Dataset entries
(* ===== verification/AddressSpaceProps.v ===== *)
(** * Properties of the ASID allocator

    The two bitmaps represent a set of live ASIDs and a set of quarantined
    ones; a live ASID is never handed out again, and a freed one only behind a
    TLB shootdown. *)

From S2P Require Import Prelude PageTable PageTableProps PageTableLaws PageTableSafety AddressSpace.

(** ** Bitmaps *)

Definition words_ok (ws : list Z) : Prop := length ws = BITMAP_WORDS ∧ Forall (in_width 64) ws.

Lemma bitmap_test_bit ws i :
  0 ≤ i → bitmap_test ws i = Z.testbit (default 0 (ws !! Z.to_nat (i / 64))) (i mod 64).
Proof.
  intros Hi. unfold bitmap_test, WORD_BITS. rewrite Z.shiftl_1_l. apply bits_intersect_pow2.
  apply Z.mod_pos_bound. lia.
Qed.

Lemma word_bound ws k : words_ok ws → in_width 64 (default 0 (ws !! k)).
Proof.
  intros [_ HF]. destruct (ws !! k) as [x|] eqn:E; simpl; [|unfold in_width; lia].
  rewrite Forall_lookup in HF. eauto.
Qed.

Lemma bitmap_set_ok ws i : words_ok ws → 0 ≤ i < 256 → words_ok (bitmap_set ws i).
Proof.
  intros Hw Hi. split; unfold bitmap_set; [rewrite length_insert; apply Hw|].
  apply Forall_insert; [apply Hw|]. apply lor_bound; [lia|by apply word_bound|].
  unfold WORD_BITS. rewrite Z.shiftl_1_l. pose proof (Z.mod_pos_bound i 64).
  split; [apply Z.pow_nonneg; lia|]. apply Z.pow_lt_mono_r; lia.
Qed.
Lemma am_step_ok m mg op m' mg' :
  am_ok m mg → am_op_wf op → am_step m mg op = Some (m', mg') → am_ok m' mg'.
Proof using PageAllocator0 Hk.
  intros Hok Hwf Hst. destruct op as [|handle pid|handle pid|handle|handle va pa flags|handle va set]; simpl in *.
  - destruct (AddressSpaceManager_create alloc k m mg) as [[[r m1] mg1]|] eqn:E; simplify_eq/=. by eapply create_ok.
  - unfold AddressSpaceManager_attach in Hst. destruct (AddressSpaceManager_get mg handle) eqn:Eg; simplify_eq/=; [|done].
    apply get_live in Eg. eapply (am_ok_update _ _ _ _ _ _ Hok Eg); [reflexivity| |apply pt_extends_refl].
    exact (am_tables _ _ Hok _ _ Eg).
  - unfold AddressSpaceManager_detach in Hst. destruct (AddressSpaceManager_get mg handle) eqn:Eg; simplify_eq/=; [|done].
    apply get_live in Eg. eapply (am_ok_update _ _ _ _ _ _ Hok Eg); [reflexivity| |apply pt_extends_refl].
    exact (am_tables _ _ Hok _ _ Eg).
  - pose proof (destroy_ok m mg handle Hok) as H. destruct (AddressSpaceManager_destroy m mg handle) as [[r m1] mg1].
    by simplify_eq.
  - destruct Hwf as (Hva & Hpa & Hf).
    destruct (AddressSpaceManager_map_page alloc m mg handle va pa flags) as [[[r m1] mg1]|] eqn:E; simplify_eq/=.
    destruct (map_page_effect _ _ _ _ _ _ _ _ _ Hok Hva Hpa Hf E) as [(-> & -> & _)|(s & s' & Hs & Ha & -> & Hsafe & Hext)]; [done|].
    by eapply am_ok_update.
  - destruct Hwf as [Hva Hf]. unfold AddressSpaceManager_set_leaf_flags in Hst.
    destruct (AddressSpaceManager_get mg handle) as [s|] eqn:Eg; simplify_eq/=; [|done]. apply get_live in Eg.
    destruct (safe_set_flags m (as_page_table s) va set (am_tables _ _ Hok _ _ Eg) Hva Hf) as [Hsafe Hext].
    destruct (PageTable_set_leaf_flags m (as_page_table s) va set) as [r m1]. simpl in *.
    rewrite <- (am_put_same _ _ _ Eg). by eapply am_ok_update.
Qed.

(** An operation fails to return only if the allocator fails. *)
Lemma am_step_none m mg op : am_ok m mg → am_op_wf op → am_step m mg op = None → ∃ m1, alloc m1 = None.
Proof using PageAllocator0 Hk.
  intros Hok Hwf Hst. destruct op as [|handle pid|handle pid|handle|handle va pa flags|handle va set]; simpl in *; try done.
  - apply fmap_None in Hst. unfold AddressSpaceManager_create in Hst.
    destruct (AsidAllocator_allocate _) as [[[asid|] shot] asids]; [|done].
    destruct (AddressSpace_new alloc k m asid) as [[[s|e] m1]|] eqn:E; [by destruct (place_space _ _ _)|done|].
    unfold AddressSpace_new, map_kernel_segments in E. destruct (PageTable_new alloc m) as [[p m1]|] eqn:En.
    + destruct (safe_new alloc m p m1 En) as (Hsafe & _ & _).
      pose proof (run_segments_spec alloc (kernel_segments k) m1 p (kernel_segments_wf k Hk) Hsafe) as H.
      destruct (run_segments _ _ _ _) as [[[[|] ?] ?]|]; done.
    + unfold PageTable_new, alloc_page in En. repeat case_match; simplify_eq. eauto.
  - by destruct (AddressSpaceManager_destroy m mg handle) as [[r m1] mg1].
  - apply fmap_None in Hst. unfold AddressSpaceManager_map_page in Hst.
    destruct (AddressSpaceManager_get mg handle) as [s|] eqn:Eg; [|done]. apply get_live in Eg.
    destruct (PageTable_map alloc m (as_page_table s) va pa flags) as [[[[|] m1] p1]|] eqn:Em; [done..|].
    exact (map_any_none alloc m (as_page_table s) false va pa flags (am_tables _ _ Hok _ _ Eg) (proj1 Hwf)
             (proj1 (proj2 Hwf)) (proj2 (proj2 Hwf)) Em).
Qed.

(What you need to do): From the records above, extract every entry exactly as given.

(Task answer):
(* ===== verification/AddressSpaceProps.v ===== *)
(** * Properties of the ASID allocator

    The two bitmaps represent a set of live ASIDs and a set of quarantined
    ones; a live ASID is never handed out again, and a freed one only behind a
    TLB shootdown. *)

From S2P Require Import Prelude PageTable PageTableProps PageTableLaws PageTableSafety AddressSpace.

(** ** Bitmaps *)

Definition words_ok (ws : list Z) : Prop := length ws = BITMAP_WORDS ∧ Forall (in_width 64) ws.

Lemma bitmap_test_bit ws i :
  0 ≤ i → bitmap_test ws i = Z.testbit (default 0 (ws !! Z.to_nat (i / 64))) (i mod 64).
Proof.
  intros Hi. unfold bitmap_test, WORD_BITS. rewrite Z.shiftl_1_l. apply bits_intersect_pow2.
  apply Z.mod_pos_bound. lia.
Qed.

Lemma word_bound ws k : words_ok ws → in_width 64 (default 0 (ws !! k)).
Proof.
  intros [_ HF]. destruct (ws !! k) as [x|] eqn:E; simpl; [|unfold in_width; lia].
  rewrite Forall_lookup in HF. eauto.
Qed.

Lemma bitmap_set_ok ws i : words_ok ws → 0 ≤ i < 256 → words_ok (bitmap_set ws i).
Proof.
  intros Hw Hi. split; unfold bitmap_set; [rewrite length_insert; apply Hw|].
  apply Forall_insert; [apply Hw|]. apply lor_bound; [lia|by apply word_bound|].
  unfold WORD_BITS. rewrite Z.shiftl_1_l. pose proof (Z.mod_pos_bound i 64).
  split; [apply Z.pow_nonneg; lia|]. apply Z.pow_lt_mono_r; lia.
Qed.
Lemma am_step_ok m mg op m' mg' :
  am_ok m mg → am_op_wf op → am_step m mg op = Some (m', mg') → am_ok m' mg'.
Proof using PageAllocator0 Hk.
  intros Hok Hwf Hst. destruct op as [|handle pid|handle pid|handle|handle va pa flags|handle va set]; simpl in *.
  - destruct (AddressSpaceManager_create alloc k m mg) as [[[r m1] mg1]|] eqn:E; simplify_eq/=. by eapply create_ok.
  - unfold AddressSpaceManager_attach in Hst. destruct (AddressSpaceManager_get mg handle) eqn:Eg; simplify_eq/=; [|done].
    apply get_live in Eg. eapply (am_ok_update _ _ _ _ _ _ Hok Eg); [reflexivity| |apply pt_extends_refl].
    exact (am_tables _ _ Hok _ _ Eg).
  - unfold AddressSpaceManager_detach in Hst. destruct (AddressSpaceManager_get mg handle) eqn:Eg; simplify_eq/=; [|done].
    apply get_live in Eg. eapply (am_ok_update _ _ _ _ _ _ Hok Eg); [reflexivity| |apply pt_extends_refl].
    exact (am_tables _ _ Hok _ _ Eg).
  - pose proof (destroy_ok m mg handle Hok) as H. destruct (AddressSpaceManager_destroy m mg handle) as [[r m1] mg1].
    by simplify_eq.
  - destruct Hwf as (Hva & Hpa & Hf).
    destruct (AddressSpaceManager_map_page alloc m mg handle va pa flags) as [[[r m1] mg1]|] eqn:E; simplify_eq/=.
    destruct (map_page_effect _ _ _ _ _ _ _ _ _ Hok Hva Hpa Hf E) as [(-> & -> & _)|(s & s' & Hs & Ha & -> & Hsafe & Hext)]; [done|].
    by eapply am_ok_update.
  - destruct Hwf as [Hva Hf]. unfold AddressSpaceManager_set_leaf_flags in Hst.
    destruct (AddressSpaceManager_get mg handle) as [s|] eqn:Eg; simplify_eq/=; [|done]. apply get_live in Eg.
    destruct (safe_set_flags m (as_page_table s) va set (am_tables _ _ Hok _ _ Eg) Hva Hf) as [Hsafe Hext].
    destruct (PageTable_set_leaf_flags m (as_page_table s) va set) as [r m1]. simpl in *.
    rewrite <- (am_put_same _ _ _ Eg). by eapply am_ok_update.
Qed.

(** An operation fails to return only if the allocator fails. *)
Lemma am_step_none m mg op : am_ok m mg → am_op_wf op → am_step m mg op = None → ∃ m1, alloc m1 = None.
Proof using PageAllocator0 Hk.
  intros Hok Hwf Hst. destruct op as [|handle pid|handle pid|handle|handle va pa flags|handle va set]; simpl in *; try done.
  - apply fmap_None in Hst. unfold AddressSpaceManager_create in Hst.
    destruct (AsidAllocator_allocate _) as [[[asid|] shot] asids]; [|done].
    destruct (AddressSpace_new alloc k m asid) as [[[s|e] m1]|] eqn:E; [by destruct (place_space _ _ _)|done|].
    unfold AddressSpace_new, map_kernel_segments in E. destruct (PageTable_new alloc m) as [[p m1]|] eqn:En.
    + destruct (safe_new alloc m p m1 En) as (Hsafe & _ & _).
      pose proof (run_segments_spec alloc (kernel_segments k) m1 p (kernel_segments_wf k Hk) Hsafe) as H.
      destruct (run_segments _ _ _ _) as [[[[|] ?] ?]|]; done.
    + unfold PageTable_new, alloc_page in En. repeat case_match; simplify_eq. eauto.
  - by destruct (AddressSpaceManager_destroy m mg handle) as [[r m1] mg1].
  - apply fmap_None in Hst. unfold AddressSpaceManager_map_page in Hst.
    destruct (AddressSpaceManager_get mg handle) as [s|] eqn:Eg; [|done]. apply get_live in Eg.
    destruct (PageTable_map alloc m (as_page_table s) va pa flags) as [[[[|] m1] p1]|] eqn:Em; [done..|].
    exact (map_any_none alloc m (as_page_table s) false va pa flags (am_tables _ _ Hok _ _ Eg) (proj1 Hwf)
             (proj1 (proj2 Hwf)) (proj2 (proj2 Hwf)) Em).
Qed.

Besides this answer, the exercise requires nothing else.